__ABOUT THIS EXERCISE__
Every line between the top of the data below and the line with "(threadId < Z.to_nat", both ends included, must be retyped exactly.

──────── GIVEN DATA

(** C4.  For every worker count W >= 1 and iteration budget I >= 1 the
    dispatch phase makes exactly I iteration calls: each index of 0..I-1
    is passed to [RunIteration] exactly once, on the instance of exactly
    one worker, none twice and none skipped, and the phase is over (the
    second clock reading) only after all of them. *)
Theorem dispatch_runs_each_index_once env numThreads iterations rs m :
  1 <= numThreads ->
  1 <= iterations ->
  renderers m = Some <$> rs ->
  length rs = Z.to_nat numThreads ->
  omp_conforming env numThreads iterations ->
  exists t m' calls,
    timed_dispatch env iterations m = Some (t, m') /\
    history m' = history m ++ [EvClock] ++ (run_event <$> calls) ++ [EvClock] /\
    length calls = Z.to_nat iterations /\
    (forall e, e ∈ calls -> 0 <= e.2 < iterations /\ (e.1 < Z.to_nat numThreads)%nat) /\
    (forall idx, 0 <= idx < iterations ->
       exists threadId,
         (threadId < Z.to_nat numThreads)%nat /\
         filter (fun e : nat * Z => e.2 = idx) calls = [(threadId, idx)]) /\
    length (renderers m') = Z.to_nat numThreads /\
    (forall j r, rs !! j = Some r ->
       renderers m' !! j = Some (Some (ran_also (indices_of_thread j calls) r))).
Proof.
  intros Hn Hi Hrs Hlen Homp.
  pose proof (conforming_threads _ _ _ Homp) as Hthreads.
  exists (clock env (history m),
          clock env (history m ++ [EvClock] ++ (run_event <$> omp_schedule env iterations))).
  eexists _, (omp_schedule env iterations).
  split; [apply (timed_dispatch_run env iterations rs); [done|by rewrite Hlen]|].
  cbn [renderers history]. split_and!.
  - done.
  - by eapply conforming_length.
  - intros e He. split.
    + apply elem_of_iteration_space. destruct Homp as [Hperm _].
      rewrite <- Hperm. apply list_elem_of_fmap. by exists e.
    + rewrite Forall_forall in Hthreads. by apply Hthreads.
  - intros idx Hidx. by eapply conforming_once.
  - by rewrite length_fmap, length_run_schedule.
  - intros j r Hj. by rewrite list_lookup_fmap, run_schedule_lookup, Hj.
Qed.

────────────────

__EXERCISE SOLUTION__
(** C4.  For every worker count W >= 1 and iteration budget I >= 1 the
    dispatch phase makes exactly I iteration calls: each index of 0..I-1
    is passed to [RunIteration] exactly once, on the instance of exactly
    one worker, none twice and none skipped, and the phase is over (the
    second clock reading) only after all of them. *)
Theorem dispatch_runs_each_index_once env numThreads iterations rs m :
  1 <= numThreads ->
  1 <= iterations ->
  renderers m = Some <$> rs ->
  length rs = Z.to_nat numThreads ->
  omp_conforming env numThreads iterations ->
  exists t m' calls,
    timed_dispatch env iterations m = Some (t, m') /\
    history m' = history m ++ [EvClock] ++ (run_event <$> calls) ++ [EvClock] /\
    length calls = Z.to_nat iterations /\
    (forall e, e ∈ calls -> 0 <= e.2 < iterations /\ (e.1 < Z.to_nat numThreads)%nat) /\
    (forall idx, 0 <= idx < iterations ->
       exists threadId,
         (threadId < Z.to_nat numThreads)%nat /\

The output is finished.